-- What is needed --
Among the lines below, tally those holding the string "PutStart" and give the total only.

-- The data --
(* ===== verification/Interleave.v ===== *)
(** * Writers that run at the same time

    A node serves its requests from many tasks at once.  Each component guards its
    own state with a lock or an atomic, and a write is a sequence of calls on
    several of them with nothing held in between.  Here such a write is a state
    machine: a [Pc] says which call comes next and what the task has computed so
    far, and [advance] makes that one call on the shared node.  A [Pool] is the
    node with the tasks in flight; a step of the pool is a step of any of them.

    Announcing a change is one call here, although [publish] has two halves: while the
    tasks of a pool run nobody subscribes or leaves, and only then would it matter that
    another call falls in between ([Watch.v] has that case).

    Run alone, a task is the operation of [Service.v] ([advance_rest],
    [task_runs_alone]); among others, it ends after thirteen calls of its own, whatever
    they do ([requests_are_wait_free]).  When no two tasks in flight write the same key, and the
    segment is not rotated meanwhile, every interleaving keeps log, storage,
    counters and index together: nothing acknowledged is lost by a crash at any
    moment, and once the tasks are done the node is in order.  The last section
    shows, on concrete schedules, what happens without these two conditions. *)

From Stdlib Require Import Strings.Byte.
From S2P Require Import Prelude Bytes Core KeyCodec ValueCodec Storage Wal TtlIndex Quota.
From S2P Require Import Throttle Watch Config Service Node NodeSpec Sample Sweeper.

Section interleave.
Context {F : Fjall} {B : Broadcast} {G : Governor} {C : Crc32} {J : QuotaJson}.

Abbreviation Service := (NodeService (F:=F) (B:=B) (G:=G)).

(** ** Tasks *)

(** The next call of a task, with the values its frame holds.  [PutStart] to
    [PutSchedule] are the calls of [put_with_ttl], [DelPlan] to [DelStore] those of
    [delete], [SweepGet] and [SweepSchedule] what a sweep does with one candidate;
    [CommitAdjust] and [CommitPersist] are the two halves of [QuotaStore::apply],
    and the three [Rotate] states those of [rotate_wal_if_needed]. *)
Inductive Pc :=
| PutStart (sys : Z) (key value : bytes) (ttl_ms : Z)
| PutPlan (key value : bytes) (exp : option Z)
| PutCheck (key value : bytes) (exp : option Z) (acc : option Accounting)
| PutAppend (key value : bytes) (exp : option Z) (acc : option Accounting)
| PutStore (key value : bytes) (exp : option Z) (acc : option Accounting)
| PutSchedule (key value : bytes) (exp : option Z) (acc : option Accounting)
| DelPlan (key : bytes)
| DelAppend (key : bytes) (acc : option Accounting)
| DelStore (key : bytes) (acc : option Accounting)
| SweepGet (now_ms : Z) (key : bytes)
| SweepSchedule (key : bytes) (exp : Z)
| CommitAdjust (acc : option Accounting) (key : bytes) (kind : ChangeKind) (value : bytes)
| CommitPersist (tenant : bytes) (total : Z) (key : bytes) (kind : ChangeKind) (value : bytes)
| Announce (key : bytes) (kind : ChangeKind) (value : bytes)
| RotateTest
| RotateFlush
| RotateTruncate
| Done (r : result Error unit).

(** A call whose error ends the task with [?]. *)
Definition call {A} (m : M Service Error A) (k : A → Pc) (s : Service) : Pc * Service :=
  match m s with
  | (Ok a, s') => (k a, s')
  | (Err e, s') => (Done (Err e), s')
  | (Panic, s') => (Done Panic, s')
  end.

(** A call whose error is logged. *)
Definition call_logged (m : M Service Error unit) (ok err : Pc) (s : Service) : Pc * Service :=
  match m s with
  | (Ok _, s') => (ok, s')
  | (Err _, s') => (err, s')
  | (Panic, s') => (Done Panic, s')
  end.

(** The second half of [apply]: the new total goes to storage. *)
Definition persist_usage (tenant : bytes) (total : Z) : M Service Error unit :=
  key ← lift (KeyCodec.encode tenant Stats USAGE_KEY);
  in_storage (st_put key (ValueCodec.encode (to_be_bytes 8 total) None)).

(** What a sweep does with a candidate once it has read it. *)
Definition sweep_verdict (now_ms : Z) (key : bytes) (found : result Error (option bytes)) : Pc :=
  match found with
  | Ok (Some raw) =>
      match is_expired raw now_ms with
      | Ok true => DelPlan key
      | Ok false =>
          match ValueCodec.decode raw with
          | Ok sv =>
              match expires_at_ms sv with
              | Some exp => SweepSchedule key exp
              | None => Done (Ok tt)
              end
          | _ => Done (Ok tt)
          end
      | _ => Done (Ok tt)
      end
  | _ => Done (Ok tt)
  end.

Definition advance (pc : Pc) (s : Service) : Pc * Service :=
  match pc with
  | PutStart sys key value ttl_ms =>
      (PutPlan key value (if 0 <? ttl_ms then Some (sat_add64 (now s sys) ttl_ms) else None), s)
  | PutPlan key value exp =>
      call (λ s, (plan_accounting s key (len value), s)) (PutCheck key value exp) s
  | PutCheck key value exp acc =>
      call (match acc with
            | Some plan => λ s, (check_write (quota_store s) (acc_tenant plan) (delta plan), s)
            | None => mret tt
            end) (λ _, PutAppend key value exp acc) s
  | PutAppend key value exp acc =>
      call (in_wal (append Put key (ValueCodec.encode value exp)))
        (λ _, PutStore key value exp acc) s
  | PutStore key value exp acc =>
      call (in_storage (st_put key (ValueCodec.encode value exp)))
        (λ _, PutSchedule key value exp acc) s
  | PutSchedule key value exp acc =>
      (CommitAdjust acc key ChangePut value,
       match exp with
       | Some e => set_index (schedule key e (ttl_index s)) s
       | None => s
       end)
  | DelPlan key => call (λ s, (plan_delete_accounting s key, s)) (DelAppend key) s
  | DelAppend key acc => call (in_wal (append Delete key [])) (λ _, DelStore key acc) s
  | DelStore key acc =>
      call (in_storage (st_delete key)) (λ _, CommitAdjust acc key ChangeDelete []) s
  | SweepGet now_ms key => (sweep_verdict now_ms key (st_get (storage s) key), s)
  | SweepSchedule key exp => (Done (Ok tt), set_index (schedule key exp (ttl_index s)) s)
  | CommitAdjust acc key kind value =>
      match acc with
      | None => (Announce key kind value, s)
      | Some plan =>
          if delta plan =? 0 then (Announce key kind value, s) else
          let '(total, qs) := adjust (acc_tenant plan) (delta plan) (quota_store s) in
          (CommitPersist (acc_tenant plan) total key kind value, set_store qs s)
      end
  | CommitPersist tenant total key kind value =>
      call_logged (persist_usage tenant total) (Announce key kind value) (Announce key kind value) s
  | Announce key kind value => call (publish_change key kind value) (λ _, RotateTest) s
  | RotateTest =>
      if negb (is_durable (storage s)) then (Done (Ok tt), s)
      else if segment_bytes (wal s) <? wal_rotate_bytes (config s) then (Done (Ok tt), s)
      else (RotateFlush, s)
  | RotateFlush => call_logged (in_storage st_flush) RotateTruncate (Done (Ok tt)) s
  | RotateTruncate => call_logged (in_wal rotate) (Done (Ok tt)) (Done (Ok tt)) s
  | Done r => (Done r, s)
  end.

(** ** A task alone *)

Definition is_done (pc : Pc) : bool :=
  match pc with
  | Done _ => true
  | _ => false
  end.

(** How many calls a task can still make. *)
Definition calls_left (pc : Pc) : nat :=
  match pc with
  | PutStart _ _ _ _ => 13
  | PutPlan _ _ _ => 12
  | PutCheck _ _ _ _ => 11
  | PutAppend _ _ _ _ => 10
  | PutStore _ _ _ _ => 9
  | PutSchedule _ _ _ _ => 8
  | SweepGet _ _ => 11
  | DelPlan _ => 10
  | DelAppend _ _ => 9
  | DelStore _ _ => 8
  | CommitAdjust _ _ _ _ => 6
  | CommitPersist _ _ _ _ _ => 5
  | Announce _ _ _ => 4
  | RotateTest => 3
  | RotateFlush => 2
  | RotateTruncate => 1
  | SweepSchedule _ _ => 1
  | Done _ => 0
  end.

Fixpoint run_task (n : nat) (pc : Pc) (s : Service) : Pc * Service :=
  match n with
  | O => (pc, s)
  | S n => let '(pc', s') := advance pc s in run_task n pc' s'
  end.

(** The rest of the operation a task is in the middle of, as one computation. *)
Definition rest_commit (acc : option Accounting) (key : bytes) (kind : ChangeKind) (value : bytes) :
    M Service Error unit :=
  commit_accounting acc;; publish_change key kind value;; rotate_wal_if_needed.

Definition rest_schedule (key value : bytes) (exp : option Z) (acc : option Accounting) :
    M Service Error unit :=
  match exp with
  | Some e => modify (λ s, set_index (schedule key e (ttl_index s)) s)
  | None => mret tt
  end;;
  rest_commit acc key ChangePut value.

Definition rest_store (key value : bytes) (exp : option Z) (acc : option Accounting) :
    M Service Error unit :=
  in_storage (st_put key (ValueCodec.encode value exp));;
  rest_schedule key value exp acc.

Definition rest_append (key value : bytes) (exp : option Z) (acc : option Accounting) :
    M Service Error unit :=
  in_wal (append Put key (ValueCodec.encode value exp));;
  rest_store key value exp acc.

Definition rest_check (key value : bytes) (exp : option Z) (acc : option Accounting) :
    M Service Error unit :=
  match acc with
  | Some plan => λ s, (check_write (quota_store s) (acc_tenant plan) (delta plan), s)
  | None => mret tt
  end;;
  rest_append key value exp acc.

Definition rest (pc : Pc) : M Service Error unit :=
  match pc with
  | PutStart sys key value ttl_ms => put_with_ttl sys key value ttl_ms
  | PutPlan key value exp =>
      acc ← (λ s, (plan_accounting s key (len value), s));
      rest_check key value exp acc
  | PutCheck key value exp acc => rest_check key value exp acc
  | PutAppend key value exp acc => rest_append key value exp acc
  | PutStore key value exp acc => rest_store key value exp acc
  | PutSchedule key value exp acc => rest_schedule key value exp acc
  | DelPlan key => delete_key key
  | DelAppend key acc =>
      in_wal (append Delete key []);;
      in_storage (st_delete key);;
      rest_commit acc key ChangeDelete []
  | DelStore key acc => in_storage (st_delete key);; rest_commit acc key ChangeDelete []
  | SweepGet now_ms key => λ s,
      match sweep_verdict now_ms key (st_get (storage s) key) with
      | DelPlan key => delete_key key s
      | SweepSchedule key exp => (Ok tt, set_index (schedule key exp (ttl_index s)) s)
      | _ => (Ok tt, s)
      end
  | SweepSchedule key exp => modify (λ s, set_index (schedule key exp (ttl_index s)) s)
  | CommitAdjust acc key kind value => rest_commit acc key kind value
  | CommitPersist tenant total key kind value =>
      ignore_err (persist_usage tenant total);;
      publish_change key kind value;;
      rotate_wal_if_needed
  | Announce key kind value => publish_change key kind value;; rotate_wal_if_needed
  | RotateTest => rotate_wal_if_needed
  | RotateFlush => ignore_err (in_storage st_flush;; in_wal rotate)
  | RotateTruncate => ignore_err (in_wal rotate)
  | Done r => lift r
  end.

-- Result of this exercise --
5